## What is required
Every entry has to be restated word for word.

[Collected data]
******

Lemma calculate_interest_similarity_eq (a b : Profile.t) :
  calculate_interest_similarity a b = Ok (common_count a b, jaccard a b).
Proof.
  unfold calculate_interest_similarity, common_count, jaccard.
  fold (combined_interests a) (combined_interests b).
  set (A := combined_interests a). set (B := combined_interests b).
  destruct (decide (A = ∅ ∨ B = ∅)) as [Hempty|Hne].
  - replace (Py.not_set A || Py.not_set B) with true; [done|].
    symmetry. apply orb_true_iff. by rewrite !not_set_true.
  - assert (A ≠ ∅ ∧ B ≠ ∅) as [HA HB] by (split; intros ?; apply Hne; auto).
    rewrite (proj2 (not_set_false A) HA), (proj2 (not_set_false B) HB). simpl.
    assert (A ∪ B ≠ ∅) as HU by set_solver.
    rewrite (proj2 (not_set_false _) HU). simpl.
    unfold Py.truediv.
    assert (Py.len_set (A ∪ B) ≠ 0) as Hlen by (by rewrite len_set_zero).
    apply Z.eqb_neq in Hlen. rewrite Hlen. done.
Qed.

Lemma get_mutual_connections_length (st : Store.t) (a b : Profile.t) :
  Z.of_nat (length (get_mutual_connections st a b)) = mutual_count st a b.
Proof. reflexivity. Qed.

Lemma calculate_activity_similarity_eq (st : Store.t) (a b : Profile.t) :
  calculate_activity_similarity st a b = activity_overlap st a b.
Proof.
  unfold calculate_activity_similarity, activity_overlap, interacted_posts.
  rewrite !(left_id_L ∅ (∪)).
  set (Ia := _ ∪ _). set (Ib := _ ∪ _).
  destruct (Py.not_set Ia || Py.not_set Ib) eqn:E; [|done].
  apply orb_true_iff in E. rewrite !not_set_true in E.
  assert (Ia ∩ Ib = ∅) as ->; [|by rewrite size_empty].
  destruct E as [-> | ->]; [apply (left_absorb_L ∅ (∩)) | apply (right_absorb_L ∅ (∩))].
Qed.
(** [update_leds] up to its call of [show]. *)
Lemma update_leds_run (s : driver) (check_fn : bool) (cpu : float) (lit : Z) :
  wf (pixels s) ->
  py_round (fmul (fdiv cpu blinkt_status.f100) blinkt_status.f7) = Ok lit ->
  exists b',
    blinkt_status.update_leds respond chip_labels check_fn cpu s
    = show respond chip_labels (with_pixels b' s)
    /\ wf b'
    /\ (buffer_in_range (pixels s) = true -> buffer_in_range b' = true)
    /\ pixel_at b' 0
       = Some (if check_fn then Pixel 255 255 255 1 else Pixel 255 0 0 1)
    /\ forall i, (i < 7)%nat ->
         exists p r g b,
           pixel_at (pixels s) (Datatypes.S i) = Some p
           /\ blinkt_status.CPU_COLORS !! i = Some (r, g, b)
           /\ pixel_at b' (Datatypes.S i)
              = Some (if Z.of_nat i <? lit then Pixel r g b 1
                      else Pixel 0 0 0 (brightness p)).
Proof.
  intros Hwf Hlit.
  destruct (update_all (fun p => Pixel 0 0 0 (brightness p)) (pixels s)
              ltac:(reflexivity) Hwf) as (b0 & Hclear & Hwf0 & _ & Hat0).
  fold clear in Hclear.
  assert (Hr0 : buffer_in_range (pixels s) = true ->
                buffer_in_range b0 = true).
  { intros Hr. pose proof (sound_clear (pixels s) (conj Hwf Hr)) as Hs.
    rewrite Hclear in Hs. apply Hs. }
  assert (Hfirst : on_pixels clear s = (Ok tt, with_pixels b0 s)).
  { now rewrite on_pixels_run, Hclear. }
  set (c := if check_fn then 255 else 0).
  destruct (light_run (with_pixels b0 s) 0 255 c c Hwf0)
    as (b1 & Hrun1 & Hwf1 & Hr1 & Hat1); [unfold NUM_PIXELS; lia |].
  cbn [pixels with_pixels] in Hr1, Hat1.
  assert (Hsecond :
            (if check_fn then blinkt_status.light 0 255 255 255
             else blinkt_status.light 0 255 0 0) (with_pixels b0 s)
            = (Ok tt, with_pixels b1 s)).
  { unfold c in Hrun1. destruct check_fn; exact Hrun1. }
  destruct (light_bar_run lit 7 0 (with_pixels b1 s))
    as (b2 & Hrun2 & Hwf2 & Hr2 & Hat20 & Hat2); [reflexivity | exact Hwf1 |].
  cbn [pixels with_pixels] in Hr2, Hat20, Hat2.
  exists b2. split; [| split; [exact Hwf2 | split; [tauto | split]]].
  - unfold blinkt_status.update_leds.
    rewrite (bind_ok _ _ _ _ _ Hfirst), (bind_ok _ _ _ _ _ Hsecond).
    unfold lift at 1. unfold bind at 1. rewrite Hlit.
    unfold for_range. rewrite (bind_ok _ _ _ _ _ Hrun2). reflexivity.
  - rewrite Hat20, Hat1, Hat0 by (unfold NUM_PIXELS; lia).
    destruct (wf_pixel_at _ 0 Hwf) as (l & p & _ & _ & Hp);
      [unfold NUM_PIXELS; lia |].
    rewrite Hp. unfold c. now destruct check_fn.
  - intros i Hi.
    destruct (wf_pixel_at _ (Datatypes.S i) Hwf) as (l & p & _ & _ & Hp);
      [unfold NUM_PIXELS; lia |].
    destruct (lookup_lt_is_Some_2 blinkt_status.CPU_COLORS i)
      as [[[r g] b] Hc]; [cbn; lia |].
    exists p, r, g, b. split; [exact Hp |]. split; [exact Hc |].
    rewrite (Hat2 i r g b Hc), Hat1, Hat0, Hp by (unfold NUM_PIXELS; lia).
    case_decide; [discriminate |]. cbn.
    now destruct (Z.of_nat i <? lit).
Qed.

End StatusFacts.

(** X13.  [update_leds] lays the eight LEDs out the same way whatever the
    device does in [show()]: when [round(cpu / 100.0 * 7)] is the int
    [lit], the buffer it leaves has LED 0 white (connected) or red at
    brightness 1, which is what [0.05] quantises to, each bar LED [i + 1]
    with [i < lit] in its colour of [CPU_COLORS] at brightness 1, and every
    other bar LED dark with the brightness it had before. *)
Theorem update_leds_layout (respond : list call -> call -> result Z)
        (chip_labels : list (Z * string)) (s : driver)
        (check_fn : bool) (cpu : float) (lit : Z) :
  wf (pixels s) ->
  py_round (fmul (fdiv cpu blinkt_status.f100) blinkt_status.f7) = Ok lit ->
  exists s',
    snd (blinkt_status.update_leds respond chip_labels check_fn cpu s) = s'
    /\ wf (pixels s')
    /\ pixel_at (pixels s') 0
       = Some (if check_fn then Pixel 255 255 255 1 else Pixel 255 0 0 1)
    /\ forall i, (i < 7)%nat ->
         exists p r g b,
           pixel_at (pixels s) (Datatypes.S i) = Some p
           /\ blinkt_status.CPU_COLORS !! i = Some (r, g, b)
           /\ pixel_at (pixels s') (Datatypes.S i)
              = Some (if Z.of_nat i <? lit then Pixel r g b 1
                      else Pixel 0 0 0 (brightness p)).
Proof.
  intros Hwf Hlit.
  destruct (update_leds_run respond chip_labels s check_fn cpu lit Hwf Hlit)
    as (b' & Hrun & Hwf' & _ & Hat0 & Hat).
  eexists. split; [reflexivity |]. rewrite Hrun.
  destruct (keeps_show respond chip_labels (with_pixels b' s)) as [-> _].
  cbn [pixels with_pixels]. auto.
Qed.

******

## Finished exercise
Lemma calculate_interest_similarity_eq (a b : Profile.t) :
  calculate_interest_similarity a b = Ok (common_count a b, jaccard a b).
Proof.
  unfold calculate_interest_similarity, common_count, jaccard.
  fold (combined_interests a) (combined_interests b).
  set (A := combined_interests a). set (B := combined_interests b).
  destruct (decide (A = ∅ ∨ B = ∅)) as [Hempty|Hne].
  - replace (Py.not_set A || Py.not_set B) with true; [done|].
    symmetry. apply orb_true_iff. by rewrite !not_set_true.
  - assert (A ≠ ∅ ∧ B ≠ ∅) as [HA HB] by (split; intros ?; apply Hne; auto).
    rewrite (proj2 (not_set_false A) HA), (proj2 (not_set_false B) HB). simpl.
    assert (A ∪ B ≠ ∅) as HU by set_solver.
    rewrite (proj2 (not_set_false _) HU). simpl.
    unfold Py.truediv.
    assert (Py.len_set (A ∪ B) ≠ 0) as Hlen by (by rewrite len_set_zero).
    apply Z.eqb_neq in Hlen. rewrite Hlen. done.
Qed.

Lemma get_mutual_connections_length (st : Store.t) (a b : Profile.t) :
  Z.of_nat (length (get_mutual_connections st a b)) = mutual_count st a b.
Proof. reflexivity. Qed.

Lemma calculate_activity_similarity_eq (st : Store.t) (a b : Profile.t) :
  calculate_activity_similarity st a b = activity_overlap st a b.
Proof.
  unfold calculate_activity_similarity, activity_overlap, interacted_posts.
  rewrite !(left_id_L ∅ (∪)).
  set (Ia := _ ∪ _). set (Ib := _ ∪ _).
  destruct (Py.not_set Ia || Py.not_set Ib) eqn:E; [|done].
  apply orb_true_iff in E. rewrite !not_set_true in E.
  assert (Ia ∩ Ib = ∅) as ->; [|by rewrite size_empty].
  destruct E as [-> | ->]; [apply (left_absorb_L ∅ (∩)) | apply (right_absorb_L ∅ (∩))].
Qed.
(** [update_leds] up to its call of [show]. *)
Lemma update_leds_run (s : driver) (check_fn : bool) (cpu : float) (lit : Z) :
  wf (pixels s) ->
  py_round (fmul (fdiv cpu blinkt_status.f100) blinkt_status.f7) = Ok lit ->
  exists b',
    blinkt_status.update_leds respond chip_labels check_fn cpu s
    = show respond chip_labels (with_pixels b' s)
    /\ wf b'
    /\ (buffer_in_range (pixels s) = true -> buffer_in_range b' = true)
    /\ pixel_at b' 0
       = Some (if check_fn then Pixel 255 255 255 1 else Pixel 255 0 0 1)
    /\ forall i, (i < 7)%nat ->
         exists p r g b,
           pixel_at (pixels s) (Datatypes.S i) = Some p
           /\ blinkt_status.CPU_COLORS !! i = Some (r, g, b)
           /\ pixel_at b' (Datatypes.S i)
              = Some (if Z.of_nat i <? lit then Pixel r g b 1
                      else Pixel 0 0 0 (brightness p)).
Proof.
  intros Hwf Hlit.
  destruct (update_all (fun p => Pixel 0 0 0 (brightness p)) (pixels s)
              ltac:(reflexivity) Hwf) as (b0 & Hclear & Hwf0 & _ & Hat0).
  fold clear in Hclear.
  assert (Hr0 : buffer_in_range (pixels s) = true ->
                buffer_in_range b0 = true).
  { intros Hr. pose proof (sound_clear (pixels s) (conj Hwf Hr)) as Hs.
    rewrite Hclear in Hs. apply Hs. }
  assert (Hfirst : on_pixels clear s = (Ok tt, with_pixels b0 s)).
  { now rewrite on_pixels_run, Hclear. }
  set (c := if check_fn then 255 else 0).
  destruct (light_run (with_pixels b0 s) 0 255 c c Hwf0)
    as (b1 & Hrun1 & Hwf1 & Hr1 & Hat1); [unfold NUM_PIXELS; lia |].
  cbn [pixels with_pixels] in Hr1, Hat1.
  assert (Hsecond :
            (if check_fn then blinkt_status.light 0 255 255 255
             else blinkt_status.light 0 255 0 0) (with_pixels b0 s)
            = (Ok tt, with_pixels b1 s)).
  { unfold c in Hrun1. destruct check_fn; exact Hrun1. }
  destruct (light_bar_run lit 7 0 (with_pixels b1 s))
    as (b2 & Hrun2 & Hwf2 & Hr2 & Hat20 & Hat2); [reflexivity | exact Hwf1 |].
  cbn [pixels with_pixels] in Hr2, Hat20, Hat2.
  exists b2. split; [| split; [exact Hwf2 | split; [tauto | split]]].
  - unfold blinkt_status.update_leds.
    rewrite (bind_ok _ _ _ _ _ Hfirst), (bind_ok _ _ _ _ _ Hsecond).
    unfold lift at 1. unfold bind at 1. rewrite Hlit.
    unfold for_range. rewrite (bind_ok _ _ _ _ _ Hrun2). reflexivity.
  - rewrite Hat20, Hat1, Hat0 by (unfold NUM_PIXELS; lia).
    destruct (wf_pixel_at _ 0 Hwf) as (l & p & _ & _ & Hp);
      [unfold NUM_PIXELS; lia |].
    rewrite Hp. unfold c. now destruct check_fn.
  - intros i Hi.
    destruct (wf_pixel_at _ (Datatypes.S i) Hwf) as (l & p & _ & _ & Hp);
      [unfold NUM_PIXELS; lia |].
    destruct (lookup_lt_is_Some_2 blinkt_status.CPU_COLORS i)
      as [[[r g] b] Hc]; [cbn; lia |].
    exists p, r, g, b. split; [exact Hp |]. split; [exact Hc |].
    rewrite (Hat2 i r g b Hc), Hat1, Hat0, Hp by (unfold NUM_PIXELS; lia).
    case_decide; [discriminate |]. cbn.
    now destruct (Z.of_nat i <? lit).
Qed.

End StatusFacts.

(** X13.  [update_leds] lays the eight LEDs out the same way whatever the
    device does in [show()]: when [round(cpu / 100.0 * 7)] is the int
    [lit], the buffer it leaves has LED 0 white (connected) or red at
    brightness 1, which is what [0.05] quantises to, each bar LED [i + 1]
    with [i < lit] in its colour of [CPU_COLORS] at brightness 1, and every
    other bar LED dark with the brightness it had before. *)
Theorem update_leds_layout (respond : list call -> call -> result Z)
        (chip_labels : list (Z * string)) (s : driver)
        (check_fn : bool) (cpu : float) (lit : Z) :
  wf (pixels s) ->
  py_round (fmul (fdiv cpu blinkt_status.f100) blinkt_status.f7) = Ok lit ->
  exists s',
    snd (blinkt_status.update_leds respond chip_labels check_fn cpu s) = s'
    /\ wf (pixels s')
    /\ pixel_at (pixels s') 0
       = Some (if check_fn then Pixel 255 255 255 1 else Pixel 255 0 0 1)
    /\ forall i, (i < 7)%nat ->
         exists p r g b,
           pixel_at (pixels s) (Datatypes.S i) = Some p
           /\ blinkt_status.CPU_COLORS !! i = Some (r, g, b)
           /\ pixel_at (pixels s') (Datatypes.S i)
              = Some (if Z.of_nat i <? lit then Pixel r g b 1
                      else Pixel 0 0 0 (brightness p)).
Proof.
  intros Hwf Hlit.
  destruct (update_leds_run respond chip_labels s check_fn cpu lit Hwf Hlit)
    as (b' & Hrun & Hwf' & _ & Hat0 & Hat).
  eexists. split; [reflexivity |]. rewrite Hrun.
  destruct (keeps_show respond chip_labels (with_pixels b' s)) as [-> _].
  cbn [pixels with_pixels]. auto.
Qed.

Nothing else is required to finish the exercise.